The details and the syntax of the memcached text protocol can be found here:
https://raw.githubusercontent.com/memcached/memcached/master/doc/protocol.txt

===============================================================================
DESIGN CHOICES:
This server was designed and implemented using C++11.
The language choice was purely because of interest to implement many
of the concurrency features myself. This could easily be implemented in
other languages. It uses C++11 built-in thread support which makes it portable
to most Unix platforms. Also, since memcached was written in C, I would assume
that using a low-level language is good for performance. The choice was C++11
 primarily to utilize several built-in functionality of STLs and concurrency
language constructs.

The networking functionality is implemented using Unix Socket Programming APIs.
Again, portability was the main reason for this choice. Currently, all socket
programming APIs are made using embedded into the main MiniMemcached class.
Probably we should isolate socket calls which into a separate class if Windows
support needs to be added.

Configuration Limits:
The server configuration parameter are set when the server is instantiated.
The default value of the CONFIG parameters can be found at the start of
MiniMemcachedServer.hpp as macros.
The server admin can also provide custom config
parameters via the MiniMemcached constructor.
An improvement here would be the ability to read config parameters via
some config file rather than relying on user input.

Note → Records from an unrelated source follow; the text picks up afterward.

Lemma insert_by_date_sorted (x : expense) (l : list expense) :
  StronglySorted date_descending l ->
  StronglySorted date_descending (insert_by_date x l).
Proof.
  induction 1 as [|h t Hs IH Hall]; simpl.
  - repeat constructor.
  - destruct (text_le (date h) (date x)) eqn:E.
    + constructor; [now constructor|].
      constructor; [exact E|].
      eapply Forall_impl; [|exact Hall].
      intros y Hy. unfold date_descending in *.
      now apply text_le_trans with (date h).
    + constructor; [exact IH|].
      eapply Permutation_Forall; [symmetry; apply insert_by_date_perm|].
      constructor; [|exact Hall].
      unfold date_descending. now apply text_le_total.
Qed.

Lemma order_by_date_desc_sorted (t : list expense) :
  StronglySorted date_descending (order_by_date_desc t).
Proof.
  induction t as [|x t IH]; simpl; [constructor|].
  now apply insert_by_date_sorted.
Qed.

Lemma filter_perm {A : Type} (p : A -> bool) (l l' : list A) :
  Permutation l l' -> Permutation (filter p l) (filter p l').
Proof.
  induction 1 as [|x l l' H IH|x y l|l l' l'' H1 IH1 H2 IH2]; simpl.
  - constructor.
  - destruct (p x); [now constructor|exact IH].
  - destruct (p x), (p y); try reflexivity. apply perm_swap.
  - now transitivity (filter p l').
Qed.

(** X6. [get_all_expenses] returns every row of the table once, from the
    latest date to the earliest (dates compared as text), and as many rows
    as [get_expense_count] counts. *)
Theorem get_all_expenses_spec (db : ExpenseDatabase) :
  Permutation (get_all_expenses db) (rows db) /\
  StronglySorted date_descending (get_all_expenses db) /\
  List.length (get_all_expenses db) = get_expense_count db.
Proof.
  split; [apply order_by_date_desc_perm|].
  split; [apply order_by_date_desc_sorted|].
  apply Permutation_length, order_by_date_desc_perm.
Qed.

(** X7. [get_expenses_by_category] returns the rows whose category is
    exactly the one asked for, each once: the rows of that category in
    [get_all_expenses]; they come from the latest date to the earliest. *)
Theorem get_expenses_by_category_spec (db : ExpenseDatabase) (c : string) :
  Permutation (get_expenses_by_category db c)
              (in_category c (get_all_expenses db)) /\
  (forall r, In r (get_expenses_by_category db c) <->
             In r (rows db) /\ category r = c) /\
  StronglySorted date_descending (get_expenses_by_category db c).
Proof.
  unfold get_expenses_by_category, get_all_expenses, in_category.
  split; [|split].
  - rewrite order_by_date_desc_perm.
    apply filter_perm. symmetry. apply order_by_date_desc_perm.
  - intro r. split; intro H.
    + apply (Permutation_in _ (order_by_date_desc_perm _)) in H.
      apply filter_In in H. destruct H as [H1 H2].
      split; [exact H1|now apply String.eqb_eq].
    + apply (Permutation_in _ (Permutation_sym (order_by_date_desc_perm _))).
      apply filter_In. destruct H as [H1 H2].
      split; [exact H1|now apply String.eqb_eq].
  - apply order_by_date_desc_sorted.
Qed.

Lemma date_range_In (db : ExpenseDatabase) (start_date end_date : string) (r : expense) :
  In r (get_expenses_by_date_range db start_date end_date) <->
  In r (rows db) /\
  text_le start_date (date r) = true /\
  text_le (date r) end_date = true.
Proof.
  unfold get_expenses_by_date_range. split; intro H.
  - apply (Permutation_in _ (order_by_date_desc_perm _)) in H.
    apply filter_In in H. destruct H as [H1 H2].
    apply andb_true_iff in H2. tauto.
  - apply (Permutation_in _ (Permutation_sym (order_by_date_desc_perm _))).
    apply filter_In. destruct H as [H1 H2].
    split; [exact H1|now apply andb_true_iff].
Qed.

(** X8. [get_expenses_by_date_range] returns the rows whose date is
    between the two bounds, bounds included, dates compared as text, from
    the latest to the earliest; when the start is after the end it returns
    no row. *)
Theorem get_expenses_by_date_range_spec (db : ExpenseDatabase)
    (start_date end_date : string) :
  (forall r, In r (get_expenses_by_date_range db start_date end_date) <->
             In r (rows db) /\
             text_le start_date (date r) = true /\
             text_le (date r) end_date = true) /\
  StronglySorted date_descending (get_expenses_by_date_range db start_date end_date) /\
  (text_le start_date end_date = false ->
   get_expenses_by_date_range db start_date end_date = []).
Proof.
  split; [|split].
  - intro r. apply date_range_In.
  - apply order_by_date_desc_sorted.
  - unfold get_expenses_by_date_range. intro H.
    replace (filter (fun r => between (date r) start_date end_date) (rows db))
      with (@nil expense); [reflexivity|].
    symmetry. induction (rows db) as [|r t IH]; simpl; [reflexivity|].
    rewrite IH. unfold between.
    destruct (text_le start_date (date r)) eqn:E1; [|reflexivity].
    destruct (text_le (date r) end_date) eqn:E2; [|reflexivity].
    rewrite (text_le_trans _ _ _ E1 E2) in H. discriminate.
Qed.

(** * The analyses on the database *)

Lemma snapshot_empty_iff (db : ExpenseDatabase) :
  empty (get_all_expenses db) = true <-> get_expense_count db = 0%nat.
Proof.
  unfold get_expense_count.
  rewrite <- (Permutation_length (order_by_date_desc_perm (rows db))).
  fold (get_all_expenses db).
  destruct (get_all_expenses db); simpl; split; congruence.
Qed.

(** X9. When [get_expense_count] is positive, as [display_menu] and
    [show_dashboard] check before they read the results, the summary, the
    two groupings, the percentages and the top five are all there (none is
    [None]); the summary counts as many expenses as [get_expense_count],
    and the top five holds five rows or all of them. *)
Theorem dashboard_has_data (db : ExpenseDatabase) :
  (0 < get_expense_count db)%nat ->
  let df := get_all_expenses db in
  exists s cats pcts pays top,
    get_spending_summary df = Returned (Some s) /\
    total_expenses s = get_expense_count db /\
    spending_by_category df = Returned (Some cats) /\
    category_percentage df = Returned (Some pcts) /\
    spending_by_payment_method df = Returned (Some pays) /\
    top_expenses 5 df = Returned (Some top) /\
    List.length top = Nat.min 5 (get_expense_count db).
Proof.
  intros Hc df.
  assert (He : empty df = false).
  { destruct (empty df) eqn:E; [|reflexivity].
    apply snapshot_empty_iff in E. lia. }
  assert (Hlen : List.length df = get_expense_count db)
    by apply Permutation_length, order_by_date_desc_perm.
  unfold get_spending_summary, spending_by_category, category_percentage,
    spending_by_payment_method, top_expenses. rewrite He.
  destruct df as [|r rest] eqn:Edf; [discriminate|].
  do 5 eexists. repeat split; try reflexivity.
  - simpl. exact Hlen.
  - rewrite length_map. rewrite (nlargest_length amount 5) by lia.
    now rewrite Hlen.
Qed.
(** X21. When the log is an object whose operations list ends with a value
    that is not a JSON object, [undo_operations] raises TypeError, in either
    mode: that record is processed first, [operation['source']] fails on it,
    and none of the handlers catches TypeError; the state is unchanged. *)
Theorem undo_non_object_record_raises lf dry log_data ops op (s : state) :
  read_json_file (st_fs s) lf = Ok log_data ->
  json_get_default log_data "operations" (JArr []) = Ok (JArr (ops ++ [op])) ->
  (forall kvs, op <> JObj kvs) ->
  undo_operations lf dry s = (Exc TypeError, s).
Proof.
  intros Hr Ho Hn. unfold undo_operations, try_except, bind at 1, get_fs, gets. cbn [fst snd].
  unfold bind at 1, lift_res. rewrite Hr. unfold undo_body, bind at 1, lift_res. rewrite Ho.
  unfold bind at 1. cbn [py_reversed]. rewrite rev_unit. cbn [undo_loop].
  unfold bind at 1, lift_res.
  destruct op as [| | | | |kvs]; try reflexivity. by destruct (Hn kvs).
Qed.

Definition fresh_state (s : state) : state :=
  set_ops [] (set_types (table_json DEFAULT_FILE_TYPES) s).

Lemma init_organizer_none (s : state) : init_organizer None s = (Ok tt, fresh_state s).
Proof. reflexivity. Qed.

Lemma truthy_some (x : string) : x <> "" -> truthy (Some x) = true.
Proof. intros H. unfold truthy. by apply negb_true_iff, String.eqb_neq. Qed.

(** The organize branch of [main], once the organizer exists and the
    configuration step has run. *)
Lemma main_organize_unfold re dump cwd files a (s : state) src :
  truthy (arg_undo a) = false -> arg_source a = Some src -> src <> "" ->
  main re dump cwd files a s =
  (let* _ := (if truthy (arg_config a)
              then let* _ := load_config (path_join cwd (opt_str (arg_config a))) in ret tt
              else ret tt) in
   try_except
      (let options := mkOptions (arg_dry_run a) (arg_recursive a) (arg_copy a)
                        (arg_pattern a) (arg_exclude a)
                        (arg_min_size a) (arg_max_size a) in
       let* r := organize_files re (path_join cwd src)
                   (path_join cwd (arg_dest a)) options files in
       let '(files_processed, files_moved) := r in
       if arg_dry_run a then
         let* _ := emit (EvInfo ("[Dry Run] Found " ++ pretty files_processed
                                 ++ " files that would be organized")) in
         ret (ReturnCode 0)
       else
         let* _ := emit (EvInfo "Organization complete!") in
         let* _ := emit (EvInfo ("Files processed: " ++ pretty files_processed)) in
         let* _ := emit (EvInfo ("Files " ++ (if arg_copy a then "copied" else "moved")
                                 ++ ": " ++ pretty files_moved)) in
         let* _ := (if truthy (arg_save_log a) && Nat.ltb 0 files_moved
                    then save_undo_log dump (path_join cwd (opt_str (arg_save_log a)))
                    else ret tt) in
         ret (ReturnCode 0))
      (fun e => match e with
                | FileNotFoundError | NotADirectoryError =>
                    let* _ := emit (EvError "Error") in ret (ReturnCode 1)
                | _ =>
                    let* _ := emit (EvError "Unexpected error") in ret (ReturnCode 1)
                end)) (fresh_state s).
Proof.
  intros Hu Hs Hne. unfold main. rewrite Hu, Hs, (truthy_some _ Hne). cbn [negb opt_str].
  by rewrite (bind_ok _ _ _ _ _ (init_organizer_none s)).
Qed.
Lemma eviction_callback_complete_witness :
  reachable 0%nat 0%nat ex_cache ∧
  ∃ w' evs,
    exec 0%nat 0%nat (OpRemove 1%nat) ex_cache = Some (tt, w') ∧
    evlog w' = evlog ex_cache ++ evs.
Proof.
  assert (Hr : reachable 0%nat 0%nat ex_cache).
  { exists ex_world, 2, true, 0, 0, ex_ops. vm_compute. reflexivity. }
  split; [exact Hr|].
  destruct (eviction_callback_complete 0%nat 0%nat ex_cache (OpRemove 1%nat) Hr)
    as (w' & evs & Hrun & Hev & _).
  exists w', evs. split; [exact Hrun|exact Hev].
Defined.

Lemma foreign_node_noop_witness :
  elems ex_heap !! 3%positive = Some (mkElement (Some 2%positive) (Some 2%positive)
                                        (Some 2%positive) nil) ∧
  Some 2%positive ≠ Some 1%positive ∧
  is_Some (elems ex_heap !! 4%positive) ∧
  LinkedList.Remove (Some 1%positive) (Some 3%positive) ex_heap = Some (nil, ex_heap) ∧
  MoveToFront (Some 1%positive) (Some 3%positive) ex_heap = Some (tt, ex_heap) ∧
  MoveBefore (Some 1%positive) (Some 4%positive) (Some 3%positive) ex_heap = Some (tt, ex_heap) ∧
  InsertAfter (Some 1%positive) nil (Some 3%positive) ex_heap = Some (nil, ex_heap).
Proof.
  assert (He : elems ex_heap !! 3%positive
               = Some (mkElement (Some 2%positive) (Some 2%positive) (Some 2%positive) nil)).
  { vm_compute. reflexivity. }
  assert (Hl : list_ (mkElement (Some 2%positive) (Some 2%positive) (Some 2%positive) nil)
               ≠ Some 1%positive).
  { simpl. discriminate. }
  assert (Hx : is_Some (elems ex_heap !! 4%positive)).
  { eexists. vm_compute. reflexivity. }
  split; [exact He|]. split; [exact Hl|]. split; [exact Hx|].
  destruct (foreign_node_noop ex_heap (Some 1%positive) 3%positive 4%positive _ nil nil
              He Hl Hx) as (Hrem & Hmf & _ & _ & _ & Hmb & _ & _ & Hia).
  split; [exact Hrem|]. split; [exact Hmf|]. split; [exact Hmb|exact Hia].
Defined.

Lemma nonpositive_ttl_kept_witness :
  reachable 0%nat 0%nat ex_cache ∧ -5 ≤ 0 ∧
  ∃ b w1,
    AddWithTTL 1%nat 10%nat (-5) ex_cache = Some (b, w1) ∧
    entry_of w1 1%nat =
      Some (mkEntry 1%nat 10%nat (clock ex_cache (ticks ex_cache) + -5)).
Proof.
  assert (Hr : reachable 0%nat 0%nat ex_cache).
  { exists ex_world, 2, true, 0, 0, ex_ops. vm_compute. reflexivity. }
  assert (Ht : -5 ≤ 0) by lia.
  split; [exact Hr|]. split; [exact Ht|].
  destruct (nonpositive_ttl_kept 0%nat 0%nat ex_cache 1%nat 10%nat (-5) Hr Ht)
    as (_ & b & w1 & Hrun & Hen & _).
  exists b, w1. split; [exact Hrun|exact Hen].
Defined.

Here are the config parameters (with their default values):
MAX_BYTES_LIMIT 100
MAX_CONNECTIONS_LIMIT 20
CONNECTION_TIMEOUT 90 (in seconds althought microseconds option can be available)
MAX_CACHE_SIZE 100 (total cache size)
DEFAULT_PORT "11211"

MiniMemcached was implemented as a class which using threads.
The server's main thread is the one which accepts any connection
from the client. There can be a total of MAX_CONNECTIONS_LIMITS number of
clients connected simultaneously to the server. Normally, the if this
number is exceeded, the user will be prompted for a message stating to try
again later. However, in this server's design, we added a conditional variable
which causes the server to wait until the total number of accepted clients
are below the MAX_CONNECTION_LIMIT. This way, the user does not have to poll,
but can wait until one of the user connection is terminated via a QUIT command
or a timeout.

The MAX_CONNECTIONS_LIMIT is serviced by the MiniMemcached server via a
ThreadPool which creates MAX_CONNECTIONS_LIMIT number of threads.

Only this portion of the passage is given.